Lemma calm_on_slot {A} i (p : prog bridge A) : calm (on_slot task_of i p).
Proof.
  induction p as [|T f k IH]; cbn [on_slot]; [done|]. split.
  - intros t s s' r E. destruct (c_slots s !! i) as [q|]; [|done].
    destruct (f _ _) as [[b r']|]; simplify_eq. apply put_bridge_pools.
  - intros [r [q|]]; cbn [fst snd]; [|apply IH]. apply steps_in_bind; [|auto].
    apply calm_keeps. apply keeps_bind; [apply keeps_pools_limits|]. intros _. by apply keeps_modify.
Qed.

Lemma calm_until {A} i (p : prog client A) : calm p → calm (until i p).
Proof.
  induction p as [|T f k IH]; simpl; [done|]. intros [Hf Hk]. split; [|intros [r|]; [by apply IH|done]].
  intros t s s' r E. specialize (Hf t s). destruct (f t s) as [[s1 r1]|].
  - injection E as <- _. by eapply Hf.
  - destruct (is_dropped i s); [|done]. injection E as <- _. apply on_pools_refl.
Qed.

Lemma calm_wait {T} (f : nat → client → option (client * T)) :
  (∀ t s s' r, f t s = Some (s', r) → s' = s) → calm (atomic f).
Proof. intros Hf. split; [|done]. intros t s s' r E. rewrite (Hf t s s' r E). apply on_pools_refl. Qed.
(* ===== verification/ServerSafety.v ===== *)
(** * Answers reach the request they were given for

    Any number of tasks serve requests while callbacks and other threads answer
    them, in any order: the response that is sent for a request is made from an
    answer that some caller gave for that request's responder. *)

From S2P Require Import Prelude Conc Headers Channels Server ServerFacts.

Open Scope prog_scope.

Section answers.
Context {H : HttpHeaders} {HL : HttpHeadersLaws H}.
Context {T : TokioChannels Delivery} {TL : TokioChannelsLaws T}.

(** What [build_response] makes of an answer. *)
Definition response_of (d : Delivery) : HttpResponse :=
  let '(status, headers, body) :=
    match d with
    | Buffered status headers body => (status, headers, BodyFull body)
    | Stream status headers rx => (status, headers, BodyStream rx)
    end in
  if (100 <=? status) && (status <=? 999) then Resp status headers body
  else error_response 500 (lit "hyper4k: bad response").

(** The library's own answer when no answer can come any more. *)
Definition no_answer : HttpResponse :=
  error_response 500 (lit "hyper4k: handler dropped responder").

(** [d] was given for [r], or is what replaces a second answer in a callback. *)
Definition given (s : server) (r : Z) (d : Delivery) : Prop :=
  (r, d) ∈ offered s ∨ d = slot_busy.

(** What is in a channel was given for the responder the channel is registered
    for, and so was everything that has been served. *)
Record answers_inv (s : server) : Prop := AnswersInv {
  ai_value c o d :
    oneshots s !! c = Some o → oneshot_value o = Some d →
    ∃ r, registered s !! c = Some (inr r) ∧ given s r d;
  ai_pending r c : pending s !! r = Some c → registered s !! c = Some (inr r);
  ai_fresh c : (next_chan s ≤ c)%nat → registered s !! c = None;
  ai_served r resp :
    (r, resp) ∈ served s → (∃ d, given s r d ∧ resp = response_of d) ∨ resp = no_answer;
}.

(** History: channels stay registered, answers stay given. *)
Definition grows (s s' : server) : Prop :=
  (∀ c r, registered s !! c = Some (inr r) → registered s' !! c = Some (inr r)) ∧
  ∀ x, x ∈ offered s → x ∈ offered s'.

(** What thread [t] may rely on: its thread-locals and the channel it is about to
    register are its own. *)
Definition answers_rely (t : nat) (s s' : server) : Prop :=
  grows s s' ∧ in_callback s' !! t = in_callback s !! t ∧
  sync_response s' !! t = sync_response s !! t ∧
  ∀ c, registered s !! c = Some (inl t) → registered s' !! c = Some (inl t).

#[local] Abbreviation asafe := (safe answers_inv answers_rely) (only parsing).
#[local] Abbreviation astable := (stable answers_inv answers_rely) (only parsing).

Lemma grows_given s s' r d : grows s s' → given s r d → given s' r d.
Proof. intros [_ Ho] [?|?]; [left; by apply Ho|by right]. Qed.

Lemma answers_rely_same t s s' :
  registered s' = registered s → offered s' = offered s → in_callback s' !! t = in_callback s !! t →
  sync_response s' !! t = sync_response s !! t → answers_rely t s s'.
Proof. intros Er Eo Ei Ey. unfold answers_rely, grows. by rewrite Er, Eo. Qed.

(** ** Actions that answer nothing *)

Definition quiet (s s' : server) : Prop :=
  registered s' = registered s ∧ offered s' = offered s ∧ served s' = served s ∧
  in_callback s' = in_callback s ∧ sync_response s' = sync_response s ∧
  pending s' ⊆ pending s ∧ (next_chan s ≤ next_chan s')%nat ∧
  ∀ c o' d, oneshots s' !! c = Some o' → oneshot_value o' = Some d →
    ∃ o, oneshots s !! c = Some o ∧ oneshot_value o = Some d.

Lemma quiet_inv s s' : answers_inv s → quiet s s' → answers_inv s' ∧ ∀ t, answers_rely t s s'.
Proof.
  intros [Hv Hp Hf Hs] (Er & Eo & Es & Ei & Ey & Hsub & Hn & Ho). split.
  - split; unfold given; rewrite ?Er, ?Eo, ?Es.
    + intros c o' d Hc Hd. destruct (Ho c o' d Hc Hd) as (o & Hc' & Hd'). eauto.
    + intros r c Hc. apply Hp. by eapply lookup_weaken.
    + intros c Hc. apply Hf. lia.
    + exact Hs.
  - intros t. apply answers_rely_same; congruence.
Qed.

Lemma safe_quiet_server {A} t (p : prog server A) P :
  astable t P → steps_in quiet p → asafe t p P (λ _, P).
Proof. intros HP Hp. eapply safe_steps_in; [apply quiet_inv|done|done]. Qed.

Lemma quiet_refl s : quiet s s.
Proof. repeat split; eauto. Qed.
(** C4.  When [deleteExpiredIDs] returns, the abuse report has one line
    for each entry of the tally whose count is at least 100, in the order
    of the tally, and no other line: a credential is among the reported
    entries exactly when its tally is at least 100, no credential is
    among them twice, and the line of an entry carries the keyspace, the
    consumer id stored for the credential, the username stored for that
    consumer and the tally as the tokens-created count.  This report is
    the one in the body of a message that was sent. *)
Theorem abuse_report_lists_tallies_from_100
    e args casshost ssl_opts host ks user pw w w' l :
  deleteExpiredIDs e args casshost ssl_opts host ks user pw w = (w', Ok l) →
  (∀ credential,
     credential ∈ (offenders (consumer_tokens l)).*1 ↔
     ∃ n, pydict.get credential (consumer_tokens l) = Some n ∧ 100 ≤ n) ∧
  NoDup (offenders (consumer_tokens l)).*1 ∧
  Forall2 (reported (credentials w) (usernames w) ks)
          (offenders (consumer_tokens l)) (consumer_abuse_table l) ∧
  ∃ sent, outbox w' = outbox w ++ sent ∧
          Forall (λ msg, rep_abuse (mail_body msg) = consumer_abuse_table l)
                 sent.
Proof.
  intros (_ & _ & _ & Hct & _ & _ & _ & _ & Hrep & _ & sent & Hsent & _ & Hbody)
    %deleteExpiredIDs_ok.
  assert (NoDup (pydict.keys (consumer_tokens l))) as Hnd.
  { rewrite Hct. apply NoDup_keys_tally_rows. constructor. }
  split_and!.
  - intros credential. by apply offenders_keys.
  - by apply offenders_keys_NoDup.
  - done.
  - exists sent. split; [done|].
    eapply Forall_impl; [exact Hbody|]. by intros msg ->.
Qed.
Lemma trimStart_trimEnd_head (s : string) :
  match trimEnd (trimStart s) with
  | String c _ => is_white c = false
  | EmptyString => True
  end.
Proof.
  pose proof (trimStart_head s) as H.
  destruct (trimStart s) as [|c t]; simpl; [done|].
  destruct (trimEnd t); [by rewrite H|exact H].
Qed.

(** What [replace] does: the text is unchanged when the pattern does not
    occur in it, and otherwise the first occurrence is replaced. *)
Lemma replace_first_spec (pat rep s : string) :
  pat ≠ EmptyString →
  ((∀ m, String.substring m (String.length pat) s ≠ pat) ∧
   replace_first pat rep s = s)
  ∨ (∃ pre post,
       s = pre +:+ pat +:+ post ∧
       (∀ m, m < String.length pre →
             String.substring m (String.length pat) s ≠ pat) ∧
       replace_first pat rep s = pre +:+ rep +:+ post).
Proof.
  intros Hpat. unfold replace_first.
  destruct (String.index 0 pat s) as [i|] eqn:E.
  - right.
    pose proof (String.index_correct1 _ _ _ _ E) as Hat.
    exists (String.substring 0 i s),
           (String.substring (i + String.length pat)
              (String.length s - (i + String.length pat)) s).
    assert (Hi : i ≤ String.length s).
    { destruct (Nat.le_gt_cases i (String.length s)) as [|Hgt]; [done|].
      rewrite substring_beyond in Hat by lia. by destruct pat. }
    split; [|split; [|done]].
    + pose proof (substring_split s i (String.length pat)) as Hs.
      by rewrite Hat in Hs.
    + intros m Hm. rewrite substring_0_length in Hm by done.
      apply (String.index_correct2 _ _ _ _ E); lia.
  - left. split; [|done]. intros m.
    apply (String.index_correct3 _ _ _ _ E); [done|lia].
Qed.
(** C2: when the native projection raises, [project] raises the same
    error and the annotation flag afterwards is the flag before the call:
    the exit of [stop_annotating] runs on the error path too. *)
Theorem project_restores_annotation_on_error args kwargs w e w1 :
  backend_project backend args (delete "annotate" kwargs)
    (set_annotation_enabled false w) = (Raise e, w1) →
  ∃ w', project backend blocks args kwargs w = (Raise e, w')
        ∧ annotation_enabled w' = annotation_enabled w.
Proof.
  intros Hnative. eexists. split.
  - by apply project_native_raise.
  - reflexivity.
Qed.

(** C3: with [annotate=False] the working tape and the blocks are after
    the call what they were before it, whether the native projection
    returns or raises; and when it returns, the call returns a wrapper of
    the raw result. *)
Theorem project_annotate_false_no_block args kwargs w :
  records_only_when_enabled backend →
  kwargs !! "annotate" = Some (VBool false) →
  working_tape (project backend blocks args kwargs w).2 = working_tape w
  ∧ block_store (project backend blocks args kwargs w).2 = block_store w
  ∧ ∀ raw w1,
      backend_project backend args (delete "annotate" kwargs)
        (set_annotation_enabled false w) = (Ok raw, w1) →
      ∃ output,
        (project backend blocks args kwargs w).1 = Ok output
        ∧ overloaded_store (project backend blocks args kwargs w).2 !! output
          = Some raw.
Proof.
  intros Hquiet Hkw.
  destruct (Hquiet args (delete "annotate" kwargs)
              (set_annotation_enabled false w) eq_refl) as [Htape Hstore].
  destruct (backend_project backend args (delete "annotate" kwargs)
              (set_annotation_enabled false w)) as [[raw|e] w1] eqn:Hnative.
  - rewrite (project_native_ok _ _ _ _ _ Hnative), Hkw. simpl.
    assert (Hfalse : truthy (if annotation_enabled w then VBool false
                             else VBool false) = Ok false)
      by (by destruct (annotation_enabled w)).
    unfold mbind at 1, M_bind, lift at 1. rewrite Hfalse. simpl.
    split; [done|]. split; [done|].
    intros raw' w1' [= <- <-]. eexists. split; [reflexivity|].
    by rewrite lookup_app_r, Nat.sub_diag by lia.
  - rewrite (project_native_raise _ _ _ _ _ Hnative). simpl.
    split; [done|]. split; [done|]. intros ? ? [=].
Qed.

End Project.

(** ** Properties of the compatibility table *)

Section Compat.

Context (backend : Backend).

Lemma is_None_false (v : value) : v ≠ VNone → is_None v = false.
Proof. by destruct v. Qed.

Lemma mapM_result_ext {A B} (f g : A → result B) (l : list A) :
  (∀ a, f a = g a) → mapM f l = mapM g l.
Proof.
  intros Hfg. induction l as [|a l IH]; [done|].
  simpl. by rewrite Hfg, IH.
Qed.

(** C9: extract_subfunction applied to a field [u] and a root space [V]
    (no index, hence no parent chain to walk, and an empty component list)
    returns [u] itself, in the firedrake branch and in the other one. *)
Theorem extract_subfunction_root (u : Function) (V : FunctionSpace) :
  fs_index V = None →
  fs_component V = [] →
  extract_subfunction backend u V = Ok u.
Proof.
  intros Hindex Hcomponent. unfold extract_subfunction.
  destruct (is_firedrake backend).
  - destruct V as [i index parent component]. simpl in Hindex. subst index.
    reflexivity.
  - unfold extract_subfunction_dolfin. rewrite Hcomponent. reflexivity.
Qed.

※

_DESCRIPTION OF THE TASK_
For the word "result", go through the records and show each line that carries it.

_REPLY_
    the raw result. *)
Lemma mapM_result_ext {A B} (f g : A → result B) (l : list A) :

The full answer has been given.